Lemma join_chunk_spec cur :
  cursor_ok cur -> Forall pair_short (pending cur) ->
  exists cur' out output, join_chunk btys pk t chunk cur = Ok (cur', out, output) /\
    chunk_repr output (out_spec btys c.1.*1 (take 1024 (pending cur))).1 (out_spec btys c.1.*1 (take 1024 (pending cur))).2 /\
    match cur' with
    | None => (length (pending cur) < 1024)%nat
    | Some cur' => cursor_ok cur' /\ pending cur' = drop 1024 (pending cur) /\ (1024 <= length (pending cur))%nat
    end.
Proof.
  intros Hok Hshort. unfold join_chunk. change (Z.to_nat kVectorSize) with 1024%nat.
  destruct (emit_rows_spec 1024 cur (mk_output (MakeEmptyColumns btys) (MakeEmptyColumnsLike chunk) 0) [] Hok)
    as (cur' & out & -> & (Hob & Hop & Hem) & Hd); [|simpl; lia|done|].
  { split_and!; [apply rows_repr_empty|apply columns_like_repr|done]. }
  rewrite bind_Ok. rewrite app_nil_l in *. set (ps := take 1024 (pending cur)) in *.
  assert (length ps <= 1024)%nat as Hps by (unfold ps; rewrite length_take; lia).
  rewrite Hem. destruct (new_chunk_repr (length ps) Hps) as (o0 & -> & Ho0 & _). rewrite bind_Ok.
  unfold rows_repr in Hob, Hop. rewrite length_fmap in Hob, Hop.
  destruct (add_columns_spec o0 _ (current_output_build_ out) (specs_of btys ps.*1) [] Ho0) as (o1 & -> & Ho1);
    [by rewrite length_replicate|]. rewrite bind_Ok.
  destruct (add_columns_spec o1 _ (current_output_probe_ out) (specs_of c.1.*1 ps.*2) _ Ho1) as (o2 & -> & Ho2);
    [by rewrite length_replicate|]. rewrite bind_Ok.
  exists cur', out, o2. split_and!; [done|exact Ho2|exact Hd].
Qed.

End Probe.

WHAT THIS TASK INVOLVES: Among the records, find every line holding the word "done" and copy it.

THE COMPLETED TASK:
    as (cur' & out & -> & (Hob & Hop & Hem) & Hd); [|simpl; lia|done|].
  { split_and!; [apply rows_repr_empty|apply columns_like_repr|done]. }
  exists cur', out, o2. split_and!; [done|exact Ho2|exact Hd].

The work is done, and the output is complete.